Task objective:
For the entries below, the expected answer is the line with "destruct (item_brief b (cb_content", the line with "by eapply concerns_commented.", and every line between them, exactly as written, and nothing more.

Data records:
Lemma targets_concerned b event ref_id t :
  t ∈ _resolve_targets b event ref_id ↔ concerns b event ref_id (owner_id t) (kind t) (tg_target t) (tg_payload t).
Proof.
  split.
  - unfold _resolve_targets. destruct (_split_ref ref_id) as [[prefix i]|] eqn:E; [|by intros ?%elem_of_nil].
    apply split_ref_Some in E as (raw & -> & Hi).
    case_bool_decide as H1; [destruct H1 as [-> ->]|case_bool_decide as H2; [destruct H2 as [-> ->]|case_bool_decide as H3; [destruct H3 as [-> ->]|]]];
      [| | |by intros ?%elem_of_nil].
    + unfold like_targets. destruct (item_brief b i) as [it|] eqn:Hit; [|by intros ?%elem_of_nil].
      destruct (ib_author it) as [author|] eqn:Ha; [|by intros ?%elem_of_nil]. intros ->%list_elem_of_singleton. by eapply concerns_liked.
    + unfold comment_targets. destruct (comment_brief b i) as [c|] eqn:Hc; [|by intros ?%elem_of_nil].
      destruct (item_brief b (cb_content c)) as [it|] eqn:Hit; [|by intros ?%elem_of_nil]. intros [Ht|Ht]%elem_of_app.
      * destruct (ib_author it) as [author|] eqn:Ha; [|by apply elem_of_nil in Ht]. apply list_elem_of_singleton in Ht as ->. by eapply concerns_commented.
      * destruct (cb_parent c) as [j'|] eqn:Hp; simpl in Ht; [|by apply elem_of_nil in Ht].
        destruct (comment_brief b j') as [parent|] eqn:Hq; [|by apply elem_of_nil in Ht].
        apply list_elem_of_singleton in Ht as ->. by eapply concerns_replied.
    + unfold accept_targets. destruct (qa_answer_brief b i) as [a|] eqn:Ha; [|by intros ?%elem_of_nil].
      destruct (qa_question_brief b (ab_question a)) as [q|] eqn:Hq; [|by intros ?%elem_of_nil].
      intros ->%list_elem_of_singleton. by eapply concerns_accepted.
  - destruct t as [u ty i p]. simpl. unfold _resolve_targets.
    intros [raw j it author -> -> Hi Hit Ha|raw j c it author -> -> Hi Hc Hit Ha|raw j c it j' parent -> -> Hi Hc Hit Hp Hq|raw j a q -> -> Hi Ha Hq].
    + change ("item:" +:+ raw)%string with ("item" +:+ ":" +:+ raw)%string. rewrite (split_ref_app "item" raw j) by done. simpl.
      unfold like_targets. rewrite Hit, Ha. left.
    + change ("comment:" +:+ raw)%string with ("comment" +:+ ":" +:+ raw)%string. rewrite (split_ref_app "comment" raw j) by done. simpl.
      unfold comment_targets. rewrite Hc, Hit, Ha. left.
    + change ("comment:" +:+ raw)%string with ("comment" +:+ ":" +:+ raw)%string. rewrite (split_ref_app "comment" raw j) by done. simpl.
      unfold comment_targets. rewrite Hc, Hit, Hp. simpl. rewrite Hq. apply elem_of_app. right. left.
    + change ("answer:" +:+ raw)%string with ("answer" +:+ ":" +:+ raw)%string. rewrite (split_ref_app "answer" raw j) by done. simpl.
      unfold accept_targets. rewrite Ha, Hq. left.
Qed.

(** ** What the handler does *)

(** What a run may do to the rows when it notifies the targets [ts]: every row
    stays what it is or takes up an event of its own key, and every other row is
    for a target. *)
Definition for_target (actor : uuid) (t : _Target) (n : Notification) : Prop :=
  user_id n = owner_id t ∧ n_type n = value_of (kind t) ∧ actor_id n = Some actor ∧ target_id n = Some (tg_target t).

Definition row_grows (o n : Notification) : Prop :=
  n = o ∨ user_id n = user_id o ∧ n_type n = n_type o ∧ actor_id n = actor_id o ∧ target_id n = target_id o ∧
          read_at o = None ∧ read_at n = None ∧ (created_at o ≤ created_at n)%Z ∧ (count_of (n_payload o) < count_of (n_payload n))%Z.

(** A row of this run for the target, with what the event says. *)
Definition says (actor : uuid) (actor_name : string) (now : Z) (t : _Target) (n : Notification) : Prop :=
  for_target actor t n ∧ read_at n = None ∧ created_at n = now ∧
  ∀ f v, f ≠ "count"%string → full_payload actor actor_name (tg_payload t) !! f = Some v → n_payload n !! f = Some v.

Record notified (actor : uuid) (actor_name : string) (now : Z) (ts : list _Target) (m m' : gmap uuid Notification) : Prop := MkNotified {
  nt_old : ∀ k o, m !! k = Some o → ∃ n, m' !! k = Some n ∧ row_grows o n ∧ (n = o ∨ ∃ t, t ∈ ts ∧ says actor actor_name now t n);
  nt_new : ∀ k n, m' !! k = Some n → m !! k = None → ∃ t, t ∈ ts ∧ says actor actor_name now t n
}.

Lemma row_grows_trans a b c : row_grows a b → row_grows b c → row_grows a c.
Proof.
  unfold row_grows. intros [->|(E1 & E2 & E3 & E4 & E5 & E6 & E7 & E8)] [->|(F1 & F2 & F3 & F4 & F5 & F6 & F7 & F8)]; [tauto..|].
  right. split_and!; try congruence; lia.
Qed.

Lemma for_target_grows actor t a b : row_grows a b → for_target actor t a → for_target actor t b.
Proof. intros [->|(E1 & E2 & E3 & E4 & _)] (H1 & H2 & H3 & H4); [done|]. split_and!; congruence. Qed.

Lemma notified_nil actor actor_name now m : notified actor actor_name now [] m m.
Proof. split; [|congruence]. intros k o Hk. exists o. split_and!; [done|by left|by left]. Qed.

Completed exercise:
      destruct (item_brief b (cb_content c)) as [it|] eqn:Hit; [|by intros ?%elem_of_nil]. intros [Ht|Ht]%elem_of_app.
      * destruct (ib_author it) as [author|] eqn:Ha; [|by apply elem_of_nil in Ht]. apply list_elem_of_singleton in Ht as ->. by eapply concerns_commented.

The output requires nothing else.